Among the entries below, one line contains "else option_map (cons" and another contains "c) (utf8 ts)". Transcribe those two lines and every line between them, exactly.

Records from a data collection
────────────────────
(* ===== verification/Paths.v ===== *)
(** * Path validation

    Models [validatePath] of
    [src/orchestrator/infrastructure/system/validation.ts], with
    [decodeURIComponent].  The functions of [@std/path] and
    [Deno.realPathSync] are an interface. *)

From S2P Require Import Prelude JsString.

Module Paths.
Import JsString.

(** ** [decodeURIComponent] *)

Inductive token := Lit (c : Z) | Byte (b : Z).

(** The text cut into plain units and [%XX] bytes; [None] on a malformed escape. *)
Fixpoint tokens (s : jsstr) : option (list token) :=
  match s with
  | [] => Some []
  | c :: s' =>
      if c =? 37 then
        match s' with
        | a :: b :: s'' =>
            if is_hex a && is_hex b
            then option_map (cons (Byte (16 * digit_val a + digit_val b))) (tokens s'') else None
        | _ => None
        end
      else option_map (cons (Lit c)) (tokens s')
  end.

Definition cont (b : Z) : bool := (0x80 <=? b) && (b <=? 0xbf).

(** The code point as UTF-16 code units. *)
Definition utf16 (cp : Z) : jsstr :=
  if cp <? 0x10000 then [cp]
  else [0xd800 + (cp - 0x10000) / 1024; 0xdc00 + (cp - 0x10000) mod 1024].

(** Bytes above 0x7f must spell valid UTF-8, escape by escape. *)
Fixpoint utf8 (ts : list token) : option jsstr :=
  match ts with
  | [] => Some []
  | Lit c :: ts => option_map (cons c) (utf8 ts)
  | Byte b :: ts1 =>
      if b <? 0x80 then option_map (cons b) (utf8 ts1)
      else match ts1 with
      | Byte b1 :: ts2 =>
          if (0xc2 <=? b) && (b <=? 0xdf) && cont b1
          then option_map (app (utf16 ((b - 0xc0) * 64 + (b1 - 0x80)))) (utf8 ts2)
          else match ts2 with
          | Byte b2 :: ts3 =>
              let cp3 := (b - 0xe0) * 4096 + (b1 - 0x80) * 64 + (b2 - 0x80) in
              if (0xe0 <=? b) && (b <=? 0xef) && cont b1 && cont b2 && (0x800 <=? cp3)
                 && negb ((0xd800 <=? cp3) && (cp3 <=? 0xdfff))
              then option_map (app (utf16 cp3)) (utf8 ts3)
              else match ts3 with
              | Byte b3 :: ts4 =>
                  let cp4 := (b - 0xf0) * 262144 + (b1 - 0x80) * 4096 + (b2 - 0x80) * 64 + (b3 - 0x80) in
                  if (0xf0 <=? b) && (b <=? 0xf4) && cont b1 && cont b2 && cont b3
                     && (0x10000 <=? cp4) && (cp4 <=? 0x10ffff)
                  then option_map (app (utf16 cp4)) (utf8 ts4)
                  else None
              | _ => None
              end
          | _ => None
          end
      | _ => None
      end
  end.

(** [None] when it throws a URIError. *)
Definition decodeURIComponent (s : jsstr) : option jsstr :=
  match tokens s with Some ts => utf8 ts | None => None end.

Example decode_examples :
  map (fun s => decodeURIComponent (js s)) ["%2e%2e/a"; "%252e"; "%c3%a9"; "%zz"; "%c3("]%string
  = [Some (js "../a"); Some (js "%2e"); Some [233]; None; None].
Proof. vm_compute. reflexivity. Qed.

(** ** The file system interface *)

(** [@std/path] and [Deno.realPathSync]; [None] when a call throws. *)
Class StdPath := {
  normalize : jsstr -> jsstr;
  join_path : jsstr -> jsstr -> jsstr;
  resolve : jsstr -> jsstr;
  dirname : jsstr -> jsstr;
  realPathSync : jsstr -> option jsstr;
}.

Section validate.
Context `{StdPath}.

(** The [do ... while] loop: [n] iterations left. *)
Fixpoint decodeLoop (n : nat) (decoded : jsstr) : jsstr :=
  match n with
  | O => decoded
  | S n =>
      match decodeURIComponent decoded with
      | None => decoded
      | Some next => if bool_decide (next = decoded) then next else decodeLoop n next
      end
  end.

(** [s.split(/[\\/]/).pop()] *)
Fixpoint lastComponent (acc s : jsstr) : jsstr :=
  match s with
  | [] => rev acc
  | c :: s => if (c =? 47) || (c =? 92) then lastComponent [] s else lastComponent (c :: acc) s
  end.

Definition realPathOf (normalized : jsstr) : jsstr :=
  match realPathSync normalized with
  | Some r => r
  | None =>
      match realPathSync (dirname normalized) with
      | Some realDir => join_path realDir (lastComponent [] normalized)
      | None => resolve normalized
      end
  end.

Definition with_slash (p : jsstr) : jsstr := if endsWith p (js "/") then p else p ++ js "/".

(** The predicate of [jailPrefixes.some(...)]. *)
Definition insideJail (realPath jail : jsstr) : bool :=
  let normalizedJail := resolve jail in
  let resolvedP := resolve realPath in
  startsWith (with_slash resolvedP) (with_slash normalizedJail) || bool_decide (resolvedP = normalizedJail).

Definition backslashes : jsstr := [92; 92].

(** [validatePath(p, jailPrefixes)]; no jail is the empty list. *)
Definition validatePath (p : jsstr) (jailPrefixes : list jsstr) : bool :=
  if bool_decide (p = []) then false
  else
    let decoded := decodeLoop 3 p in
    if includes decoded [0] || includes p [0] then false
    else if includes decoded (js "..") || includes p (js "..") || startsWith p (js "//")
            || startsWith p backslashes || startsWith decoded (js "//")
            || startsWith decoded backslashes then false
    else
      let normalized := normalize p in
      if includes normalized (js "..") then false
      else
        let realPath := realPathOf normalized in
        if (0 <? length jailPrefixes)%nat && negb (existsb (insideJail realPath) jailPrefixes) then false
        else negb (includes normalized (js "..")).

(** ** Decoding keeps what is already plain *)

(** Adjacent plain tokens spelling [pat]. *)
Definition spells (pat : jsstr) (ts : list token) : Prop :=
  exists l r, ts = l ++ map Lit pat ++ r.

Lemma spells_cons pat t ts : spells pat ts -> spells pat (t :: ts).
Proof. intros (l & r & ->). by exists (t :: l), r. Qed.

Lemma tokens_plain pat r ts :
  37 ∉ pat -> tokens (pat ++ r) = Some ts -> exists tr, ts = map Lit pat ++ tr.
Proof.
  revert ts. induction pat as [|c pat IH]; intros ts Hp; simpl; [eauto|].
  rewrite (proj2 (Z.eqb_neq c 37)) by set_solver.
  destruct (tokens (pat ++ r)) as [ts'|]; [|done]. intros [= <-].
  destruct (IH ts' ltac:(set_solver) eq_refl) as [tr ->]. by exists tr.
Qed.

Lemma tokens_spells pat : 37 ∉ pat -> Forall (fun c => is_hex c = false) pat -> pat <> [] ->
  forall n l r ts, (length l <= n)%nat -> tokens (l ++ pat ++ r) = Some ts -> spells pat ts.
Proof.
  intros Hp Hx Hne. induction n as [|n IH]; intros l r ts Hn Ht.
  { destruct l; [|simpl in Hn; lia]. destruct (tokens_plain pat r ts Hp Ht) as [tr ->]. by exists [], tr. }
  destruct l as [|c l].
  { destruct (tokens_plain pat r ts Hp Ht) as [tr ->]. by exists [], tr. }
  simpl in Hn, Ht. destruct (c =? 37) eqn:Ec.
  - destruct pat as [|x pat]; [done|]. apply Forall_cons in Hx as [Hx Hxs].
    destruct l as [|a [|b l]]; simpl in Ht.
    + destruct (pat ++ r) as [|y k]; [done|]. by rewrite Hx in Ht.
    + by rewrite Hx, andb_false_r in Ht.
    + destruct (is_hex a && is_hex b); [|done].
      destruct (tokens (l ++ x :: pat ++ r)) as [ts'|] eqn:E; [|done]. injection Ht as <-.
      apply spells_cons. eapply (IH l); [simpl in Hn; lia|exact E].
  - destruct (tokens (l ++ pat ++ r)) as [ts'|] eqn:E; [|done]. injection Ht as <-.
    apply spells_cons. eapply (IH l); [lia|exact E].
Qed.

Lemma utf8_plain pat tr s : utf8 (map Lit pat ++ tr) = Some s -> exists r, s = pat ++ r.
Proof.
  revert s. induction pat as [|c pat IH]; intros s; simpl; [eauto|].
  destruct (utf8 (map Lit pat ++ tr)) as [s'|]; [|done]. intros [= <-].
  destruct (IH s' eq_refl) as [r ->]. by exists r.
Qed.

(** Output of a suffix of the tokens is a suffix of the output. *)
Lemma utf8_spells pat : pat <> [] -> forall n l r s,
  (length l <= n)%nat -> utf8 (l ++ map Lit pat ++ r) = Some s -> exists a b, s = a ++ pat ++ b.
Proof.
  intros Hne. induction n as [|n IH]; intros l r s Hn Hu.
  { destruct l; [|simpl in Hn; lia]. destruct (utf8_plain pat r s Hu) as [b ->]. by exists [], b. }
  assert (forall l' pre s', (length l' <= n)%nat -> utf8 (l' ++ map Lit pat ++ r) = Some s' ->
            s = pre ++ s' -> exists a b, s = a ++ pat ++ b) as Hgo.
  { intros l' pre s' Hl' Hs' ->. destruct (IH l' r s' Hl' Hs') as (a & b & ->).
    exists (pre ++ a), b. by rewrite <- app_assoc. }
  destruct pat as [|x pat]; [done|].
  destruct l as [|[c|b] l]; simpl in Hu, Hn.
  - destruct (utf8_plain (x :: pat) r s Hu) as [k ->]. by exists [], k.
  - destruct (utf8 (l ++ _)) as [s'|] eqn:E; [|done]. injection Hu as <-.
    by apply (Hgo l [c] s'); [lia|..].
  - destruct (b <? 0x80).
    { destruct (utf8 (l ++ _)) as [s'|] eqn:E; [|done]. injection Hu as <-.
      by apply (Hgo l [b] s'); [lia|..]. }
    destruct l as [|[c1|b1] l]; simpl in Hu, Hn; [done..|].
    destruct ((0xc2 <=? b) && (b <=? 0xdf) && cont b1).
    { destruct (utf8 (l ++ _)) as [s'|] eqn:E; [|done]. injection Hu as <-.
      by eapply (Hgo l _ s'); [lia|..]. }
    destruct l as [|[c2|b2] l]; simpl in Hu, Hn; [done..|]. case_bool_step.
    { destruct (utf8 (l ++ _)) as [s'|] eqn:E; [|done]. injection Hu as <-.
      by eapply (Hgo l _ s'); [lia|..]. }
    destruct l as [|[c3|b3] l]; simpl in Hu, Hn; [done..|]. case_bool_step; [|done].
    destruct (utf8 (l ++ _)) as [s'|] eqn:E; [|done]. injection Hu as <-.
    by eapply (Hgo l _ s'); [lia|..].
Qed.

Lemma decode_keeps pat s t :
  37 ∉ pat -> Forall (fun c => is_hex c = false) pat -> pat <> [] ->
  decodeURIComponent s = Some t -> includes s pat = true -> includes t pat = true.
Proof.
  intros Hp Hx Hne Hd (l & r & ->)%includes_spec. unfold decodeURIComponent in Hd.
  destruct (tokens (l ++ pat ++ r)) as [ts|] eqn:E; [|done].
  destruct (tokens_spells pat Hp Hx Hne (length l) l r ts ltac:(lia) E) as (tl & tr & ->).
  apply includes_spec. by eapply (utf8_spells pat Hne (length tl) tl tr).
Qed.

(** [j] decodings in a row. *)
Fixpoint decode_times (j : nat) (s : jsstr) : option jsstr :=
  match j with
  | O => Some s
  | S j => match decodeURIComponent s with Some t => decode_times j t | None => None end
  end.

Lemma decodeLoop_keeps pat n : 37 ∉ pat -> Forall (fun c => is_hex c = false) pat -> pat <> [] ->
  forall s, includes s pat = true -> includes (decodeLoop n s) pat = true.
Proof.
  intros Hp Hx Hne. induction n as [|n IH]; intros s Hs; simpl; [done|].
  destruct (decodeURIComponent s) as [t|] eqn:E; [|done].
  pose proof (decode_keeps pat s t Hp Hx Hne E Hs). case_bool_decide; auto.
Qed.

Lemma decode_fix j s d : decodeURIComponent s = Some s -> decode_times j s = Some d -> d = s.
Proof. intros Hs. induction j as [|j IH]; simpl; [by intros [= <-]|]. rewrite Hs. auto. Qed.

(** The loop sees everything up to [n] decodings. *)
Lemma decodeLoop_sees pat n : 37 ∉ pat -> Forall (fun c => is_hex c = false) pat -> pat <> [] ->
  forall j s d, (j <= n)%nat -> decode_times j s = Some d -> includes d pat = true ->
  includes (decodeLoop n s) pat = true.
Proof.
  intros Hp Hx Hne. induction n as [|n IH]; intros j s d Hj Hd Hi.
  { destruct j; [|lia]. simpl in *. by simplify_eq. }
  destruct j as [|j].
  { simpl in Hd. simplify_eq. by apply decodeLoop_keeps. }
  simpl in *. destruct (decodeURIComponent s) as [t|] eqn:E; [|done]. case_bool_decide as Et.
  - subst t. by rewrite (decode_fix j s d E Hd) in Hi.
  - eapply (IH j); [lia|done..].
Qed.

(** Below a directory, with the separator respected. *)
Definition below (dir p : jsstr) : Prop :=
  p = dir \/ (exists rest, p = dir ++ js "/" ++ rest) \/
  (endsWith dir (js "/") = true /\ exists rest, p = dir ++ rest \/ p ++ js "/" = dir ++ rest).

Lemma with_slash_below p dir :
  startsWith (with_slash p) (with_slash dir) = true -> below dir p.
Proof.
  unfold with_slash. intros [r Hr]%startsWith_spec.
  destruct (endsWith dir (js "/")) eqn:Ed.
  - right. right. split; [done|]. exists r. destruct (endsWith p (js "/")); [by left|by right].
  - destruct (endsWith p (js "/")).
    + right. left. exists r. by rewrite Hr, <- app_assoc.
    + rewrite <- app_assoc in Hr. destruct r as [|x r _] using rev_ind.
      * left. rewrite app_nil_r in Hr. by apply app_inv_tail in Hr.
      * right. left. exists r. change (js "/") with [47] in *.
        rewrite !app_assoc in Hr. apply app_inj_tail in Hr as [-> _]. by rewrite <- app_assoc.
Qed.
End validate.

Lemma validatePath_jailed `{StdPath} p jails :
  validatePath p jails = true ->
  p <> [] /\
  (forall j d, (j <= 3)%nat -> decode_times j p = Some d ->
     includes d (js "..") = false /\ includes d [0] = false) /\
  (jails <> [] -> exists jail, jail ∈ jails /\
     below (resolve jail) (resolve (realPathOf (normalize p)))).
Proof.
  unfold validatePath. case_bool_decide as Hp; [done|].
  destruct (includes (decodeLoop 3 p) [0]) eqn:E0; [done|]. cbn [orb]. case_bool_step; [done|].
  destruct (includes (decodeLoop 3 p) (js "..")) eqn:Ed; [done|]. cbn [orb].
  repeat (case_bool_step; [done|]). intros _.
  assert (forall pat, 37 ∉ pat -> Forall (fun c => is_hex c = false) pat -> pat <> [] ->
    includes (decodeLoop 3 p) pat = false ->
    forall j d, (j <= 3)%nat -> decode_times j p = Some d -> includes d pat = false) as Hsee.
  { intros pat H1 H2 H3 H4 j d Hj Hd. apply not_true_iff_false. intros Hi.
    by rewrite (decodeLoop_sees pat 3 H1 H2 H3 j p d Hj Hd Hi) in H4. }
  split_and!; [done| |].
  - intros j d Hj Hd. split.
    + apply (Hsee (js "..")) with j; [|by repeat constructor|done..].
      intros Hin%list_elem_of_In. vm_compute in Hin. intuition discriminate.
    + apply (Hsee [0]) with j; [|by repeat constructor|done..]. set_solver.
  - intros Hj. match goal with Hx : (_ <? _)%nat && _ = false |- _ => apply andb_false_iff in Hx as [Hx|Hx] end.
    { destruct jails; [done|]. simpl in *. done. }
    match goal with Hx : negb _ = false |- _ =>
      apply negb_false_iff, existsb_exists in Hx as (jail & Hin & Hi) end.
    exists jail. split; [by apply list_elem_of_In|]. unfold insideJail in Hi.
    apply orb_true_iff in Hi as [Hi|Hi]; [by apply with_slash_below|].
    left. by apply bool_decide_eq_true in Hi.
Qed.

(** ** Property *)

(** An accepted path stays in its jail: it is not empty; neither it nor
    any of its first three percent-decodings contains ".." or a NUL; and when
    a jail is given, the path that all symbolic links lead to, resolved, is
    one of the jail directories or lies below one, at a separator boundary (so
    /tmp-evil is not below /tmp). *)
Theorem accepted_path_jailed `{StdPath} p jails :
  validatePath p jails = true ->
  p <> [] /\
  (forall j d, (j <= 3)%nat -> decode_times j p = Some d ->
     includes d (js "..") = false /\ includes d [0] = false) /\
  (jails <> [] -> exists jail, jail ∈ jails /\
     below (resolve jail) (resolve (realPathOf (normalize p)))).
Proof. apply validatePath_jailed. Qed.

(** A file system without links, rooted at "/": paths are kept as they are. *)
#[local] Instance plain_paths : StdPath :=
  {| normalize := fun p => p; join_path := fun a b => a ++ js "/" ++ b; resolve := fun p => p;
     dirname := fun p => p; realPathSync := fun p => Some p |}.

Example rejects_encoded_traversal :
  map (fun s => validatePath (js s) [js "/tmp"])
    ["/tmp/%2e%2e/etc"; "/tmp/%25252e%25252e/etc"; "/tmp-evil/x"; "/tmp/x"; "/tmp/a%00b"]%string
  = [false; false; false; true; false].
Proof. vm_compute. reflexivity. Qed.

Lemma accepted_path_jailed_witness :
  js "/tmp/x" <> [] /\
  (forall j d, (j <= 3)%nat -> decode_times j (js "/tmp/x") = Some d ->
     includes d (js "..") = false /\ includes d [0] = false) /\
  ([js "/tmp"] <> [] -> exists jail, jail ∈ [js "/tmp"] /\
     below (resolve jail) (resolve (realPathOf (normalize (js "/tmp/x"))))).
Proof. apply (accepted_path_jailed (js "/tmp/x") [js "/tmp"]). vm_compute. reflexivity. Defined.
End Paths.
────────────────────
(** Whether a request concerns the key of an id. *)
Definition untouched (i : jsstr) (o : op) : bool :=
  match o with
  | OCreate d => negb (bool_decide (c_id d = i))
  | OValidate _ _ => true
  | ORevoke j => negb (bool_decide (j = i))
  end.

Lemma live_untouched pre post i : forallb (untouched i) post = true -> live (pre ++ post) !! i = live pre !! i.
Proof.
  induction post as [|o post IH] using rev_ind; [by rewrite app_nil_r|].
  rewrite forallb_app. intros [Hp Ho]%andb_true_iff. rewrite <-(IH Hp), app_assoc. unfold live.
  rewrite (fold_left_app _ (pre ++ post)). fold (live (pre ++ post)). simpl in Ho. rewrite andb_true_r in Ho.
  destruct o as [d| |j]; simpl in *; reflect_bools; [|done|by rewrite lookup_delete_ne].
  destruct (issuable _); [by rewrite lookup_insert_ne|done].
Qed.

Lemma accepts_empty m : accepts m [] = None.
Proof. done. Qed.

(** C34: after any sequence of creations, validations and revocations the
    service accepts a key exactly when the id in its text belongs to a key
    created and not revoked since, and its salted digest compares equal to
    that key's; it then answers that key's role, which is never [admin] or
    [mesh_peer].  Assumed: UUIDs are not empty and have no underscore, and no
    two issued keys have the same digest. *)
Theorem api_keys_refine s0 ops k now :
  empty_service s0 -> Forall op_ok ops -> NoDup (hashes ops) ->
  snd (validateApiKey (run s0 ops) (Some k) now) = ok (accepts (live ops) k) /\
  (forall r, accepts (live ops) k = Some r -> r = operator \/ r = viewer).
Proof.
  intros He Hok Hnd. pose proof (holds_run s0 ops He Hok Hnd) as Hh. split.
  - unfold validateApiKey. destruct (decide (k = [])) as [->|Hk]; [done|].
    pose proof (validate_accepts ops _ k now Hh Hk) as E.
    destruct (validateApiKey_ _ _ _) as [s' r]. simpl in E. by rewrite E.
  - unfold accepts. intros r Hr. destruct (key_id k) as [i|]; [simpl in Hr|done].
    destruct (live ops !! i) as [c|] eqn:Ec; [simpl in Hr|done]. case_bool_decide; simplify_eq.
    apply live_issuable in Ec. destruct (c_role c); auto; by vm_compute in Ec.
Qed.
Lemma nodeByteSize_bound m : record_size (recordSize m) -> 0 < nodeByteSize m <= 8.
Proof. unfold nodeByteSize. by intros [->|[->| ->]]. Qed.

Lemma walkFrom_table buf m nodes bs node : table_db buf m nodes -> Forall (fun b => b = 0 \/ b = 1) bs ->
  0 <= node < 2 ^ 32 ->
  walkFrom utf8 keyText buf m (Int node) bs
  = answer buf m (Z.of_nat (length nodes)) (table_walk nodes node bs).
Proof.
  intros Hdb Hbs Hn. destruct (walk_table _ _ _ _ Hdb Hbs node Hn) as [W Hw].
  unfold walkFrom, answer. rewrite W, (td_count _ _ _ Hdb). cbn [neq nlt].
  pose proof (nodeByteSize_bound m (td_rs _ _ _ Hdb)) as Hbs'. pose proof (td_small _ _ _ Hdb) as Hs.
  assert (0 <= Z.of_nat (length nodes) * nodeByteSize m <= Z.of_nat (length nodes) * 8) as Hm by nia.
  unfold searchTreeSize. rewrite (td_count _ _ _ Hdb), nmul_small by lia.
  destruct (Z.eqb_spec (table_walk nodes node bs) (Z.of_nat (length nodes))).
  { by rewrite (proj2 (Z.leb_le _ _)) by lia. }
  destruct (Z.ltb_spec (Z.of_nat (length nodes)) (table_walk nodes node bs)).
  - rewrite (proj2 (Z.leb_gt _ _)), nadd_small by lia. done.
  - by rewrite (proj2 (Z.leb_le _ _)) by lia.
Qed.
────────────────────
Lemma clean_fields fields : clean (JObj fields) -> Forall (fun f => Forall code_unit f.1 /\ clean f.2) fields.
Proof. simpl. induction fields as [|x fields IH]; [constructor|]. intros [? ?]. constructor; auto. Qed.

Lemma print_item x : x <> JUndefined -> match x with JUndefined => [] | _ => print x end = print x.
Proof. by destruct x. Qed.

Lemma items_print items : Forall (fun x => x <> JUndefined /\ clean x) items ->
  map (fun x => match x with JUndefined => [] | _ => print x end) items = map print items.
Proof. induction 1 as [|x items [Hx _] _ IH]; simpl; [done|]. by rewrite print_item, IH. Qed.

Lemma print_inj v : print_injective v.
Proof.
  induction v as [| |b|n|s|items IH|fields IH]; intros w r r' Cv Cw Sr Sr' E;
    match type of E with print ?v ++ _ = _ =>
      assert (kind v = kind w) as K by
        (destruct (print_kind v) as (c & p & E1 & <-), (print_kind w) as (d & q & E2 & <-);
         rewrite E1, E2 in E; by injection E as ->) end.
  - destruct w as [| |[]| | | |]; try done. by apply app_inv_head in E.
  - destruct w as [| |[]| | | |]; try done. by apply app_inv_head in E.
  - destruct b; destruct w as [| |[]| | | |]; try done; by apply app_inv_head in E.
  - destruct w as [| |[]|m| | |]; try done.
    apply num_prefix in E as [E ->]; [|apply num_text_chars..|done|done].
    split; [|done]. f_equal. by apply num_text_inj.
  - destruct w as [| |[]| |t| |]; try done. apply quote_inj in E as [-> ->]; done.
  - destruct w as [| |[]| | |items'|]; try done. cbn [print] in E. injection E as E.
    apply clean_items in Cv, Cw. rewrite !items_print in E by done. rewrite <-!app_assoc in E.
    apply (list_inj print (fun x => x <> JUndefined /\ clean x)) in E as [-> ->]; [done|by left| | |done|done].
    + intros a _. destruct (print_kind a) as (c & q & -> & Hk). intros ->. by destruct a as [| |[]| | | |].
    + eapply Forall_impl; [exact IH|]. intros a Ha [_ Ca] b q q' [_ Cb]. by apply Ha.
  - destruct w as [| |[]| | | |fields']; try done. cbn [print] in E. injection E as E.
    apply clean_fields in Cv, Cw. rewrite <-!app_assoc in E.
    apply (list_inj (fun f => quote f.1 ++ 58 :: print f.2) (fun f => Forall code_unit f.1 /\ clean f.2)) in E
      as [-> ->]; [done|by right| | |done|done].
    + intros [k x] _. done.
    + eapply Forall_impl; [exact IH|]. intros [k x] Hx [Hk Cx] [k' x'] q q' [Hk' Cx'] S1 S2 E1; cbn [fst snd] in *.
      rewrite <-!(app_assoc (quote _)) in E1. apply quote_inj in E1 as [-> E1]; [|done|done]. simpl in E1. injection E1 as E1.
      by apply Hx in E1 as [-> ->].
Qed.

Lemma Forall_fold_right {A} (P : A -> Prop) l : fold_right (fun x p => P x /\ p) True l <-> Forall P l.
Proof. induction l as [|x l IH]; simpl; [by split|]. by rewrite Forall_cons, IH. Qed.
────────────────────
## ANSWER BOX
      else option_map (cons (Lit c)) (tokens s')
  end.

Definition cont (b : Z) : bool := (0x80 <=? b) && (b <=? 0xbf).

(** The code point as UTF-16 code units. *)
Definition utf16 (cp : Z) : jsstr :=
  if cp <? 0x10000 then [cp]
  else [0xd800 + (cp - 0x10000) / 1024; 0xdc00 + (cp - 0x10000) mod 1024].

(** Bytes above 0x7f must spell valid UTF-8, escape by escape. *)
Fixpoint utf8 (ts : list token) : option jsstr :=
  match ts with
  | [] => Some []
  | Lit c :: ts => option_map (cons c) (utf8 ts)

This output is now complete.